Pensei que despejado o lixo me vinha embora, mas não, tinham por hábito meter o Unimog numa bolanha ali próxima para o lavarem, tinha de ser metido de marcha atrás até meio da caixa. Não estava muito convencido, pensei, estes gajos estão malucos, mas tanto insistiram, porque era assim que faziam, que eu acabei por ceder.
Feita a lavagem, meto-me nele para o tirar, vai começar o inferno:
Começo a tentar tirá-lo lentamente… mas quê, sob as rodas de trás começa o terreno a ceder e ele a ir mais para baixo, penso cá para mim, estes cabrões lixaram-me. Tento rotores… e nada, tenho água a chegar à cabina e eu dentro dela a olhar o céu sem ter de levantar a cabeça.
Aflito e descontrolado tento sair, com certas dificuldades consigo pôr os pés em terra, logo lhes digo:
- Estão f..., enganaram-me, mas eu também os vou f…, agora metam-se dentro da bolanha e peguem nele às costas.
Gesticularam, resmungaram e não sei que mais diziam.
Não digo que o fizessem por mal, mas porra, eu é que estava em jogo. Ainda lhes disse:
- Agora vão a pé até ao Hospital e tragam ajuda.
Claro que não iam, era longe como o caraças, pensei muito mal da minha situação, sem apoio, sem nenhuma comunicação e perdido no deserto…, só me restava um milagre vindo do céu.
Passou tempo e o tempo não mais findava.
Olha, começamos aos saltos e a gesticular com os braços, o helicóptero vinha do lado de Bissau para a Base, bem alto lá longe.
- O gajo não nos vê, estamos feitos.
Mentira, vimo-lo virar à esquerda na nossa direcção, deu a volta e foi para a base.

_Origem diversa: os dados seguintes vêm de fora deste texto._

(* ===== verification/State.v ===== *)
(** The data of the interpreter: [state_t] of [src/interpret.hh] with the
    file-scope statics of [src/interpret.cc] the handlers share, the memory
    object of [src/sparse_mem.hh] (its operations are in [Mem]), the build
    configuration, and the CP0, FP-control and status constants. *)
From S2P Require Import Prelude Insns.

(** * Build configuration: the preprocessor switches of the interpreter. *)
Class Config := {
  ENABLE_R10000 : bool;       (* -DENABLE_R10000 *)
  ENABLE_MIPS4 : bool;        (* -DENABLE_MIPS4 *)
  ISS_FULL_MIPS4 : bool;      (* -DISS_FULL_MIPS4 *)
  LLSC_BREAK_ON_LOAD : bool;  (* interpret.hh: the conservative LL/SC model *)
  STORE_CHECK : bool;         (* -DSTORE_CHECK *)
}.
(** The switches of the committed [machine.vh] and Makefile: an R4400. *)
Definition r4400_config : Config :=
  {| ENABLE_R10000 := false; ENABLE_MIPS4 := false; ISS_FULL_MIPS4 := false;
     LLSC_BREAK_ON_LOAD := false; STORE_CHECK := false |}.

Definition IS_LITTLE_ENDIAN : bool := false.

Section config.
Context `{Config}.
Definition NUM_TLB_ENTRIES : Z := if ENABLE_R10000 then 64 else 48.
Definition SEGBITS : Z := if ENABLE_R10000 then 44 else 40.
Definition VPN2_MASK : Z := (1 << (SEGBITS - 13)) - 1.
Definition ISS_MIPS4 : bool := ISS_FULL_MIPS4.
Definition ISS_MIPS4_CMOV : bool := ENABLE_MIPS4 || ISS_FULL_MIPS4.
End config.

(** * CP0 Status bits and register numbers *)
Definition SR_IE : Z := 1 << 0.
Definition SR_EXL : Z := 1 << 1.
Definition SR_ERL : Z := 1 << 2.
Definition SR_UX : Z := 1 << 5.
Definition SR_SX : Z := 1 << 6.
Definition SR_KX : Z := 1 << 7.
Definition SR_BEV : Z := 1 << 22.
Definition SR_FR : Z := 1 << 26.
Definition SR_CU0 : Z := 1 << 28.
Definition SR_CU1 : Z := 1 << 29.
Definition SR_CU2 : Z := 1 << 30.
Definition SR_CU3 : Z := 1 << 31.

Definition CPR0_INDEX : Z := 0.
Definition CPR0_RANDOM : Z := 1.
Definition CPR0_ENTRYLO0 : Z := 2.
Definition CPR0_ENTRYLO1 : Z := 3.
Definition CPR0_CONTEXT : Z := 4.
Definition CPR0_PAGEMASK : Z := 5.
Definition CPR0_WIRED : Z := 6.
Definition CPR0_BADVADDR : Z := 8.
Definition CPR0_COUNT : Z := 9.
Definition CPR0_ENTRYHI : Z := 10.
Definition CPR0_COMPARE : Z := 11.
Definition CPR0_SR : Z := 12.
Definition CPR0_CAUSE : Z := 13.
Definition CPR0_EPC : Z := 14.
Definition CPR0_PRID : Z := 15.
Definition CPR0_CONFIG : Z := 16.
Definition CPR0_XCONTEXT : Z := 20.
Definition CPR0_ERROREPC : Z := 30.

Definition PRID_R4400 : Z := 0x00000440.
Definition PRID_VALUE : Z := PRID_R4400.
Definition CONFIG_VALUE : Z := 0x0002e483.

(** disassemble.hh: the compact FP-control indices and the .fmt codes. *)
Definition CP1_CR0 : Z := 0.
Definition CP1_CR31 : Z := 1.
Definition CP1_CR25 : Z := 2.
Definition CP1_CR26 : Z := 3.
Definition CP1_CR28 : Z := 4.
Definition FMT_S : Z := 16.
Definition FMT_D : Z := 17.
Definition FMT_W : Z := 20.
Definition FMT_L : Z := 21.

(** * Records *)
Inductive fp_reg_state := fp_unknown | fp_sp | fp_dp.
#[export] Instance fp_reg_state_zero : Zero fp_reg_state := fp_unknown.
#[export] Instance fp_reg_state_eq_dec : EqDecision fp_reg_state.
Proof. solve_decision. Defined.

Record tlb_entry_t := mk_tlb_entry {
  entry_hi : Z;    (* R[63:62] + VPN2[39:13] + ASID[7:0] *)
  entry_lo0 : Z;   (* PFN[33:6] + C[5:3] + D[2] + V[1] + G[0] *)
  entry_lo1 : Z;
  page_mask : Z;   (* variable page size bits [24:13] *)
}.
#[export] Instance tlb_entry_zero : Zero tlb_entry_t := mk_tlb_entry 0 0 0 0.

Record utlb_entry := mk_utlb_entry {
  u_vpn : Z; u_asid : Z; u_ppn : Z; u_dirty : bool; u_valid : bool;
}.
#[export] Instance utlb_entry_zero : Zero utlb_entry := mk_utlb_entry 0 0 0 false false.

(** co-sim store record: (pc, physical address, data) *)
Record store_rec := mk_store_rec { sr_pc : Z; sr_addr : Z; sr_data : Z }.

Inductive host_event :=
  | EvPutChar (c : Z)                          (* fputc / putchar *)
  | EvBreakOrSyscall                           (* "got break or syscall" *)
  | EvUnimplemented (opcode funct vpc : Z).    (* raise_ri's diagnostic *)

Record sparse_mem := mk_sparse_mem {
  mem_bytes : Zmap Z;       (* the 4 GB anonymous mapping, zero-filled *)
  route_devices : bool;     (* the IP22 low-memory alias *)
}.

(** * The machine state *)
#[projections(primitive)]
Record state := mkState {
  pc : Z;   (* reg_t: the program counter, [int64_t] *)
  gpr : Zmap Z;   (* the 32 general registers, [int64_t] *)
  lo : Z;
  hi : Z;
  cpr0 : Zmap Z;   (* CP0 registers, the [uint32_t] view *)
  cpr1 : Zmap Z;   (* FP registers, [uint64_t] *)
  fcr1 : Zmap Z;   (* FP control registers, [uint32_t] *)
  icnt : Z;
  brk : Z;
  mem : sparse_mem;
  cpr1_state : Zmap fp_reg_state;
  insn_histo : gmap mipsInsn.t Z;
  tlb : Zmap tlb_entry_t;   (* the architectural TLB *)
  cpr0_64 : Zmap Z;   (* CP0 registers, the [uint64_t] shadow *)
  silent : bool;
  ll_link_valid : bool;
  ll_link_addr : Z;
  in_delay_slot : bool;
  tlb_fault : bool;
  g_utlb : Zmap utlb_entry;   (* file-scope statics of interpret.cc from here *)
  g_iss_last_ld_va : Z;
  g_iss_tlb_ext : bool;
  g_iss_os_mode : bool;
  no_utlb : bool;   (* [getenv(NOUTLB)]: the micro-TLB bypass *)
  g_iss_stores : list store_rec;
  host_out : list host_event;   (* what the host process printed, latest first *)
}.
(** ** Unaligned doublewords; the value goes to an [int64_t] register. *)
Definition ldl_merge (r x ma : Z) : Z :=
  match ma with
  | 0 => r
  | 1 => u64 ((r .& 0x00ffffffffffffff) << 8) .| (x .& 0xff)
  | 2 => u64 ((r .& 0x0000ffffffffffff) << 16) .| (x .& 0xffff)
  | 3 => u64 ((r .& 0x000000ffffffffff) << 24) .| (x .& 0xffffff)
  | 4 => u64 ((r .& 0x00000000ffffffff) << 32) .| (x .& 0xffffffff)
  | 5 => u64 ((r .& 0x0000000000ffffff) << 40) .| (x .& 0xffffffffff)
  | 6 => u64 ((r .& 0x000000000000ffff) << 48) .| (x .& 0xffffffffffff)
  | 7 => u64 ((r .& 0x00000000000000ff) << 56) .| (x .& 0x00ffffffffffffff)
  | _ => x
  end.
Definition ldr_merge (r x ma : Z) : Z :=
  match ma with
  | 0 => (x .& 0xffffffffffffff00) .| (r >> 56)
  | 1 => (x .& 0xffffffffffff0000) .| (r >> 48)
  | 2 => (x .& 0xffffffffff000000) .| (r >> 40)
  | 3 => (x .& 0xffffffff00000000) .| (r >> 32)
  | 4 => (x .& 0xffffff0000000000) .| (r >> 24)
  | 5 => (x .& 0xffff000000000000) .| (r >> 16)
  | 6 => (x .& 0xff00000000000000) .| (r >> 8)
  | 7 => r
  | _ => x
  end.
Definition sdl_merge (r x ma : Z) : Z :=
  let xs := x >> (8 * ma) in
  let m := if ma =? 0 then 0 else u64 (- u64 (1 << (8 * (8 - ma)))) in
  (r .& m) .| xs.
Definition sdr_merge (r x ma : Z) : Z :=
  let xs_bits := 8 * (7 - ma) in
  let rm := if xs_bits =? 0 then 0 else (1 << xs_bits) - 1 in
  u64 (x << xs_bits) .| (rm .& r).

Definition _ldl (inst : Z) : state -> result state := fun s =>
  translated (base_imm inst s) op_load (fun ea s =>
    let ma := byte_pos 8 ea in
    let ea := ea .& u32 (.~ 7) in
    let! v := get 8 ea s in
    let x := u64 (gpr s).[f_rt inst] in
    Ok (s |> set_gpr_at (f_rt inst) (s64 (ldl_merge (bswap EL 8 v) x ma))
          |> add_pc 4 |> histo mipsInsn.LDL)) s.
Definition _ldr (inst : Z) : state -> result state := fun s =>
  translated (base_imm inst s) op_load (fun ea s =>
    let ma := byte_pos 8 ea in
    let ea := ea .& u32 (.~ 7) in
    let! v := get 8 ea s in
    let x := u64 (gpr s).[f_rt inst] in
    Ok (s |> set_gpr_at (f_rt inst) (s64 (ldr_merge (bswap EL 8 v) x ma))
          |> add_pc 4 |> histo mipsInsn.LDR)) s.
Definition _sdl (inst : Z) : state -> result state := fun s =>
  translated (base_imm inst s) op_store (fun ea s =>
    let ma := byte_pos 8 ea in
    let ea := ea .& u32 (.~ 7) in
    let! v := get 8 ea s in
    let! s := put 8 ea (bswap EL 8 (sdl_merge (bswap EL 8 v) (u64 (gpr s).[f_rt inst]) ma)) s in
    Ok (s |> add_pc 4 |> histo mipsInsn.SDL)) s.
Definition _sdr (inst : Z) : state -> result state := fun s =>
  translated (base_imm inst s) op_store (fun ea s =>
    let ma := byte_pos 8 ea in
    let ea := ea .& u32 (.~ 7) in
    let! v := get 8 ea s in
    let! s := put 8 ea (bswap EL 8 (sdr_merge (bswap EL 8 v) (u64 (gpr s).[f_rt inst]) ma)) s in
    Ok (s |> add_pc 4 |> histo mipsInsn.SDR)) s.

As viaturas tinham escrito na frente Hospital Militar, o que levaria aquele piloto a pensar: - Olha, aqueles que pensam que só ajudam, também precisam dela. É verdade, todos precisavamos uns dos outros. Longo tempo depois vejo vir pelo caminho, onde tinha passado, um carrão da Engenharia que até metia medo. Lá se engatou ao, adormecido e fraco das pernas, unimog e o retirou de dentro de água.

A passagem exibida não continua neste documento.